__GOAL OF THE EXERCISE__.
Starting at the top of the entries below, print each line exactly until the line with "Local Open Scope Z_scope." has been printed too.

+---+

(* ===== verification/Pkcs11Proofs.v ===== *)
(** * Theorems about the PKCS#11 key cache and session pool

    The cache is refined by a list of entries, most recently used first.  The invariant
    says that the links thread the entries in the order of that list, that the map finds
    them, and that the other slots are the free ones. *)

From stdpp Require Import prelude gmap strings list.
From Stdlib Require Import ZArith Lia.
From coqutil Require Import Byte.
From S2P Require Import Prelude RustStd Pkcs11.
Local Open Scope string_scope.
Local Open Scope list_scope.
Local Open Scope Z_scope.

(** ** The reference cache *)

Section Lru.
Context {V : Type}.

Definition Entry : Type := KeyFingerprint * V * EntryMeta.

Definition lru_lookup (fp : KeyFingerprint) (l : list Entry) : option Entry :=
  find (fun e => bool_decide (e.1.1 = fp)) l.

Definition lru_remove (fp : KeyFingerprint) (l : list Entry) : list Entry :=
  filter (fun e : Entry => e.1.1 <> fp) l.

Definition lru_touch (write : EntryMeta -> EntryMeta) (fp : KeyFingerprint) (l : list Entry)
    : option (V * EntryMeta) * list Entry :=
  match lru_lookup fp l with
  | None => (None, l)
  | Some (k, v, m) => (Some (v, m), (k, v, write m) :: lru_remove fp l)
  end.

Definition lru_insert (capacity : Z) (fp : KeyFingerprint) (value : V) (l : list Entry)
    : option V * list Entry :=
  match lru_lookup fp l with
  | Some (k, old, m) => (Some old, (k, value, m) :: lru_remove fp l)
  | None =>
      if capacity <=? len l
      then ((fun e : Entry => e.1.2) <$> last l, (fp, value, EntryMeta_default) :: removelast l)
      else (None, (fp, value, EntryMeta_default) :: l)
  end.

(** ** The invariant *)

Abbreviation Node := (nat * Entry)%type.

Definition slot_of (n : Node) (prev next : option nat) : Slot V :=
  mkSlot n.2.1.1 n.2.1.2 n.2.2 prev next.

Definition first_of (l : list Node) (next : option nat) : option nat :=
  match l with [] => next | n :: _ => Some n.1 end.

Definition last_of (prev : option nat) (l : list Node) : option nat :=
  match last l with None => prev | Some n => Some n.1 end.

Fixpoint chain (slots : list (option (Slot V))) (prev : option nat) (l : list Node) (next : option nat) : Prop :=
  match l with
  | [] => True
  | n :: l => slots !! n.1 = Some (Some (slot_of n prev (first_of l next))) /\ chain slots (Some n.1) l next
  end.

Record links (c : KeyCache V) (l : list Node) : Prop := mkLinks {
  ln_chain : chain (kc_slots c) None l None;
  ln_nodup : NoDup l.*1;
  ln_head : kc_head c = first_of l None;
  ln_tail : kc_tail c = last_of None l;
}.

Definition index_of (l : list Node) : gmap KeyFingerprint nat :=
  list_to_map ((fun n : Node => (n.2.1.1, n.1)) <$> l).

Record tables (c : KeyCache V) (l : list Node) : Prop := mkTables {
  rp_map : kc_map c = index_of l;
  rp_keys : NoDup ((fun n : Node => n.2.1.1) <$> l);
  rp_used : forall i o, kc_slots c !! i = Some o -> o = None \/ i ∈ l.*1;
  rp_free : forall i, i ∈ kc_free c <-> kc_slots c !! i = Some None;
  rp_free_nodup : NoDup (kc_free c);
  rp_capacity : 0 < kc_capacity c /\ len l <= kc_capacity c;
}.

Record rep (c : KeyCache V) (l : list Node) : Prop := mkRep {
  rp_links : links c l;
  rp_tables : tables c l;
}.

(** ** Chains *)

Lemma first_of_app (l k : list Node) next : first_of (l ++ k) next = first_of l (first_of k next).
Proof. by destruct l. Qed.

Lemma last_of_app (l k : list Node) prev : last_of prev (l ++ k) = last_of (last_of prev l) k.
Proof. unfold last_of. rewrite last_app. by destruct (last k). Qed.

Lemma last_of_cons (n : Node) (l : list Node) prev : last_of prev (n :: l) = last_of (Some n.1) l.
Proof. apply (last_of_app [n] l). Qed.

Lemma last_of_some i (l : list Node) : exists t, last_of (Some i) l = Some t.
Proof. unfold last_of. destruct (last l); eauto. Qed.

Lemma chain_app slots (l k : list Node) prev next :
  chain slots prev (l ++ k) next <->
  chain slots prev l (first_of k next) /\ chain slots (last_of prev l) k next.
Proof.
  revert prev. induction l as [|n l IH]; intros prev; [naive_solver|].
  rewrite last_of_cons. cbn [chain app]. rewrite IH, first_of_app. tauto.
Qed.

Lemma chain_frame slots (l : list Node) prev next i x :
  i ∉ l.*1 -> chain slots prev l next -> chain (<[i := x]> slots) prev l next.
Proof.
  revert prev. induction l as [|n l IH]; intros prev; [done|].
  rewrite fmap_cons, not_elem_of_cons. intros [? Hl] [? ?]. split; [|by apply IH].
  by rewrite list_lookup_insert_ne.
Qed.

Lemma chain_extend slots (l : list Node) prev next x :
  chain slots prev l next -> chain (slots ++ [x]) prev l next.
Proof.
  revert prev. induction l as [|n l IH]; intros prev; [done|].
  intros [H ?]. split; [|by apply IH]. rewrite lookup_app_l; [done|].
  by eapply lookup_lt_Some.
Qed.

Lemma chain_slot slots (l k : list Node) (n : Node) prev next :
  chain slots prev (l ++ n :: k) next ->
  slots !! n.1 = Some (Some (slot_of n (last_of prev l) (first_of k next))).
Proof. rewrite chain_app. naive_solver. Qed.

Lemma chain_set_first slots (l : list Node) (n : Node) prev prev' next :
  n.1 ∉ l.*1 -> chain slots prev (n :: l) next ->
  chain (<[n.1 := Some (set_prev prev' (slot_of n prev (first_of l next)))]> slots) prev' (n :: l) next.
Proof.
  intros Hn [H Hc]. split; [|by apply chain_frame].
  rewrite list_lookup_insert_eq by (by eapply lookup_lt_Some). done.
Qed.

Lemma chain_set_last slots (l : list Node) (n : Node) prev next next' :
  n.1 ∉ l.*1 -> chain slots prev (l ++ [n]) next ->
  chain (<[n.1 := Some (set_next next' (slot_of n (last_of prev l) next))]> slots) prev (l ++ [n]) next'.
Proof.
  rewrite !chain_app. intros Hn [Hl [H _]]. split; [by apply chain_frame|]. split; [|done].
  rewrite list_lookup_insert_eq by (by eapply lookup_lt_Some). done.
Qed.

(** ** The link operations *)

Lemma slot_at_some i (c : KeyCache V) s : kc_slots c !! i = Some (Some s) -> slot_at i c = Some s.
Proof. unfold slot_at. by intros ->. Qed.

Lemma update_slot_some i f (c : KeyCache V) s :
  kc_slots c !! i = Some (Some s) ->
  update_slot i f c = Some (set_slots (<[i := Some (f s)]> (kc_slots c)) c).
Proof. intros H. unfold update_slot. by rewrite (slot_at_some _ _ _ H). Qed.

(** The fields the link operations leave alone, and which slots are empty. *)
Definition same_frame (c c' : KeyCache V) : Prop :=
  kc_map c' = kc_map c /\ kc_free c' = kc_free c /\ kc_capacity c' = kc_capacity c /\
  forall i, (kc_slots c' !! i = None <-> kc_slots c !! i = None) /\
            (kc_slots c' !! i = Some None <-> kc_slots c !! i = Some None).

#[local] Instance same_frame_pre : PreOrder same_frame.
Proof.
  split; [done|]. intros ??? (?&?&?&F) (?&?&?&G). split_and!; [congruence..|].
  intros i. specialize (F i). specialize (G i). tauto.
Qed.

Lemma update_slot_frame i f (c c' : KeyCache V) : update_slot i f c = Some c' -> same_frame c c'.
Proof.
  unfold update_slot, slot_at. destruct (kc_slots c !! i) as [[s|]|] eqn:E; simpl; intros [= <-].
  repeat split; simpl; intros;
    destruct (decide (i = i0)) as [<-|];
    rewrite ?list_lookup_insert_eq, ?list_lookup_insert_ne in * by (done || by eapply lookup_lt_Some); congruence.
Qed.

Lemma set_head_frame x (c : KeyCache V) : same_frame c (set_head x c).
Proof. done. Qed.
Lemma set_tail_frame x (c : KeyCache V) : same_frame c (set_tail x c).
Proof. done. Qed.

+---+

__TASK SOLUTION__.
(* ===== verification/Pkcs11Proofs.v ===== *)
(** * Theorems about the PKCS#11 key cache and session pool

    The cache is refined by a list of entries, most recently used first.  The invariant
    says that the links thread the entries in the order of that list, that the map finds
    them, and that the other slots are the free ones. *)

From stdpp Require Import prelude gmap strings list.
From Stdlib Require Import ZArith Lia.
From coqutil Require Import Byte.
From S2P Require Import Prelude RustStd Pkcs11.
Local Open Scope string_scope.
Local Open Scope list_scope.
Local Open Scope Z_scope.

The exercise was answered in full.